Reducing Open Positions: How Three Public Companies are Coping with Economic Uncertainty

May 2, 7:33 am

Inflation and high interest rates are weighing down on businesses, leading some companies to cut back on their workforce and hiring plans. Among these companies are Lyft, Pearson, and Morgan Stanley.

Lyft ($LYFT), the ride-hailing giant, recently announced that it would be cutting 26% of its workforce, or approximately 1,072 employees, as part of a restructuring plan aimed at boosting profits. The company is also scaling back on its hiring plans as Job postings on popular job sites have dropped by 40% since March.

The cuts and drop in job postings have had an impact on the morale of Lyft's current employees. According to popular job review sites, only 43% of employees report having a positive business outlook, down by 20% compared to just a year ago. Lyft is scheduled to release its first-quarter earnings results on May 4, and it remains to be seen how the restructuring plan will affect the company's financial performance.

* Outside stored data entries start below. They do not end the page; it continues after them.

(** The lookup when [bisect_left] runs off the end of the list. *)
Lemma get_pose_past_end self stamp :
  let a := _sorted_trajectory_times self in
  not_stored self stamp -> (0 < List.length a)%nat ->
  (stamp <? nth 0 a nan) = false ->
  Py.bisect_left a stamp = List.length a ->
  _get_pose self stamp = Raise IndexError.
Proof.
  intros a Hns Hlen Hfirst Heq.
  rewrite (get_pose_search self stamp (nth 0 a nan)).
  - cbv zeta. fold a. rewrite Heq.
    assert (Hge : (Z.of_nat (List.length a) - 1 >=? 0)%Z = true)
      by (apply Z.geb_le; lia).
    rewrite Hge.
    replace (Z.of_nat (List.length a) - 1)%Z
      with (Z.of_nat (List.length a - 1)) by lia.
    rewrite (getitem_nat a (List.length a - 1) nan) by lia.
    rewrite getitem_len. reflexivity.
  - apply not_stored_contains, Hns.
  - fold a. change 0%Z with (Z.of_nat 0). apply getitem_nat, Hlen.
  - exact Hfirst.
Qed.

(** A query that is a number, on a store whose timestamps are numbers:
    it is answered unless every stored timestamp is below it, and then the
    lookup raises [IndexError]. *)
Lemma lookup_cases self stamp :
  reachable self -> times_not_nan self -> not_nan stamp ->
  ((forall k, In k (stored_times self) -> (k <? stamp) = true) /\
   _get_pose self stamp = Raise IndexError) \/
  ((exists k, In k (stored_times self) /\ (k <? stamp) = false) /\
   exists pose, _get_pose self stamp = Ok pose).
Proof.
  intros Hr Hn Hstamp.
  assert (Hnn : forall k, In k (stored_times self) -> not_nan k)
    by (apply Forall_forall; exact Hn).
  destruct (Py.dict_get (_trajectory self) stamp) as [p|] eqn:Hget.
  - right. destruct (dict_get_in _ _ _ Hget) as (k & Hin & Hk). split.
    + exists k. split; [exact (in_dict_keys _ _ _ Hin)|].
      rewrite (eqb_ltb_l _ _ stamp Hk). apply ltb_irrefl.
    + exists p. unfold _get_pose, Py.dict_contains, Py.dict_getitem.
      rewrite Hget. reflexivity.
  - assert (Hns : not_stored self stamp)
      by exact (proj1 (dict_get_none _ _) Hget).
    destruct (times_sorted self Hr Hn) as [Hs Hin].
    set (a := _sorted_trajectory_times self) in *.
    destruct (Nat.eq_dec (List.length a) 0) as [H0|H0].
    + left. assert (Ha : a = []) by (destruct a; [reflexivity|discriminate]).
      split.
      * intros k Hk. apply Hin in Hk. rewrite Ha in Hk. contradiction.
      * unfold _get_pose. rewrite (not_stored_contains _ _ Hns).
        fold a. rewrite Ha. reflexivity.
    + assert (Hlen : (0 < List.length a)%nat) by lia.
      assert (Hfirst : In (nth 0 a nan) (stored_times self))
        by (apply Hin, nth_In, Hlen).
      destruct (trichotomy stamp (nth 0 a nan) Hstamp (Hnn _ Hfirst))
        as [Hlt|[Heq|Hgt]].
      * right. split.
        -- exists (nth 0 a nan). split; [exact Hfirst|].
           apply ltb_asym, Hlt.
        -- exists eye4. unfold _get_pose.
           rewrite (not_stored_contains _ _ Hns). fold a.
           change 0%Z with (Z.of_nat 0).
           rewrite (getitem_nat a 0 nan Hlen). simpl. rewrite Hlt.
           reflexivity.
      * rewrite eqb_sym, (Hns _ Hfirst) in Heq. discriminate.
      * destruct (bisect_left_spec a stamp Hs) as (Hi & Hbelow & Habove).
        set (i := Py.bisect_left a stamp) in *.
        assert (Hi0 : (0 < i)%nat).
        { destruct (Nat.eq_dec i 0) as [Hz|Hz]; [|lia].
          rewrite Habove in Hgt by lia. discriminate. }
        destruct (Nat.eq_dec i (List.length a)) as [Hend|Hend].
        -- left. split.
           ++ intros k Hk. apply Hin, in_nth_nan in Hk.
              destruct Hk as (j & Hj & <-). apply Hbelow. lia.
           ++ apply get_pose_past_end; try assumption.
              apply ltb_asym, Hgt.
        -- right.
           assert (Hi2 : In (nth i a nan) (stored_times self))
             by (apply Hin, nth_In; lia).
           assert (Hi1 : In (nth (i - 1) a nan) (stored_times self))
             by (apply Hin, nth_In; lia).
           split.
           ++ exists (nth i a nan). split; [exact Hi2|]. apply Habove. lia.
           ++ destruct (stored_has_pose self _ Hi1) as [pose1 Hp1].
              destruct (stored_has_pose self _ Hi2) as [pose2 Hp2].
              eexists.
              apply (get_pose_at_bracket self stamp pose1 pose2);
                try assumption; fold a; fold i; try lia.
              ** apply ltb_asym, Hgt.
              ** apply Hbelow. lia.
              ** destruct (trichotomy stamp (nth i a nan) Hstamp (Hnn _ Hi2))
                   as [H|[H|H]]; [exact H| |].
                 --- rewrite eqb_sym, (Hns _ Hi2) in H. discriminate.
                 --- rewrite Habove in H by lia. discriminate.
Qed.

End LookupMore.

Section LookupTheorems.

Context {E : Externals}.
Import FloatOrder FloatOrderFacts SearchFacts DictFacts.
Local Open Scope py_scope.
Local Open Scope float_scope.

(** X5: a NaN query is never answered.  No key is [==] to it and it is
    below nothing, so [bisect_left] returns 0 and the first assertion
    fails; on an empty store the read of the first time fails before
    that. *)
Theorem get_pose_nan self stamp :
  (stamp =? stamp) = false ->
  Py.bisect_left (_sorted_trajectory_times self) stamp = 0%nat /\
  _get_pose self stamp =
    match _sorted_trajectory_times self with
    | [] => Raise IndexError
    | _ :: _ => Raise AssertionError
    end.
Proof.
  intros Hnan.
  assert (Hb : Py.bisect_left (_sorted_trajectory_times self) stamp = 0%nat).
  { unfold Py.bisect_left. apply bisect_loop_none_below.
    intros j. apply ltb_nan_r, Hnan. }
  split; [exact Hb|].
  assert (Hc : Py.dict_contains (_trajectory self) stamp = false).
  { apply not_stored_contains. intros k _. apply eqb_nan_r, Hnan. }
  unfold _get_pose. rewrite Hc, Hb.
  destruct (_sorted_trajectory_times self) as [|first rest]; [reflexivity|].
  simpl. rewrite (ltb_nan_l stamp first Hnan). reflexivity.
Qed.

Pearson ($PSO), the digital learning company, has also seen a decline in its number of open positions in recent weeks. From an average of 2,000 open positions per month, the number has dropped by 40% to 1,200 open positions. This could be a sign that the company is bracing itself for the impact of AI on the industry. Pearson had recently published first-quarter results that beat its own forecasts, but the declining number of job postings suggests that the company may not be as ChatGPT-proof as it claims to be.

Morgan Stanley ($MS), the New York-based bank, is also feeling the effects of the tough market conditions. The company has cut its open positions by 80% since May of last year, from 5,200 to around 1,000 currently. It has also been reported that Morgan Stanley plans to eliminate approximately 3,000 positions by the end of June, which is equivalent to about 5% of the bank's workforce. This move is expected to affect investment banking and wealth management divisions in particular.
The bank's first-quarter earnings report showed higher costs and lower revenue, especially in these two divisions.

The tough market conditions are forcing companies to make difficult decisions about their workforce and hiring plans. As businesses struggle to navigate these challenges, it remains to be seen how they will adapt and emerge stronger in the long run.